Dataset entries
Segment Open

(** [lookup], promise mode, at [Date.now() = now], up to the return of
    its promise. The work it hands to [throttle] is an [async] function:
    its call returns. *)
Definition lookup (c : Caller) (now : Z) (σ : State) : State :=
  match isIP (c_hostname c) with
  | Some _family =>
      settle c
        (Fulfilled
           (if c_all c
            then Addresses [{| ai_address := c_hostname c;
                               ai_family := _family |}]
            else Address (c_hostname c))) σ
  | None =>
      match cache_probe (c_hostname c) (c_family c) (timestamp now)
              (Cache (mem σ)) with
      | Some addresses =>
          settle_from c (Throttle.Resolved (Some addresses)) σ
      | None =>
          let key := tag_of (c_hostname c) (c_family c) (c_all c) in
          match Throttle.useThrottle key DEFAULT_TTL false (registry σ) with
          | (_, Throttle.Threw cls msg) =>
              let '(e, m) := alloc (plain_error cls msg) (mem σ) in
              settle c (Failed e) (set_mem m σ)
          | (reg, Throttle.Func resource) =>
              match Throttle.tasks reg !! resource with
              | None => σ
              | Some t =>
                  let '(t', entered) := Throttle.throttle truthy now c t in
                  let σ := set_task resource t' (set_registry reg σ) in
                  match entered with
                  | Throttle.Dispatched =>
                      advance c false
                        (start (c_hostname c) (c_family c) (mem σ)) σ
                  | Throttle.DispatchedBg o =>
                      settle_from c o
                        (advance c true
                           (start (c_hostname c) (c_family c) (mem σ)) σ)
                  | Throttle.Served o => settle_from c o σ
                  | Throttle.Enqueued => σ
                  end
              end
          end
      end
  end.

Segment Closed

Transcribe all of the data above, keeping each line exactly as it stands.

> Task result
(** [lookup], promise mode, at [Date.now() = now], up to the return of
    its promise. The work it hands to [throttle] is an [async] function:
    its call returns. *)
Definition lookup (c : Caller) (now : Z) (σ : State) : State :=
  match isIP (c_hostname c) with
  | Some _family =>
      settle c
        (Fulfilled
           (if c_all c
            then Addresses [{| ai_address := c_hostname c;
                               ai_family := _family |}]
            else Address (c_hostname c))) σ
  | None =>
      match cache_probe (c_hostname c) (c_family c) (timestamp now)
              (Cache (mem σ)) with
      | Some addresses =>
          settle_from c (Throttle.Resolved (Some addresses)) σ
      | None =>
          let key := tag_of (c_hostname c) (c_family c) (c_all c) in
          match Throttle.useThrottle key DEFAULT_TTL false (registry σ) with
          | (_, Throttle.Threw cls msg) =>
              let '(e, m) := alloc (plain_error cls msg) (mem σ) in
              settle c (Failed e) (set_mem m σ)
          | (reg, Throttle.Func resource) =>
              match Throttle.tasks reg !! resource with
              | None => σ
              | Some t =>
                  let '(t', entered) := Throttle.throttle truthy now c t in
                  let σ := set_task resource t' (set_registry reg σ) in
                  match entered with
                  | Throttle.Dispatched =>
                      advance c false
                        (start (c_hostname c) (c_family c) (mem σ)) σ
                  | Throttle.DispatchedBg o =>
                      settle_from c o
                        (advance c true
                           (start (c_hostname c) (c_family c) (mem σ)) σ)
                  | Throttle.Served o => settle_from c o σ
                  | Throttle.Enqueued => σ
                  end
              end
          end
      end
  end.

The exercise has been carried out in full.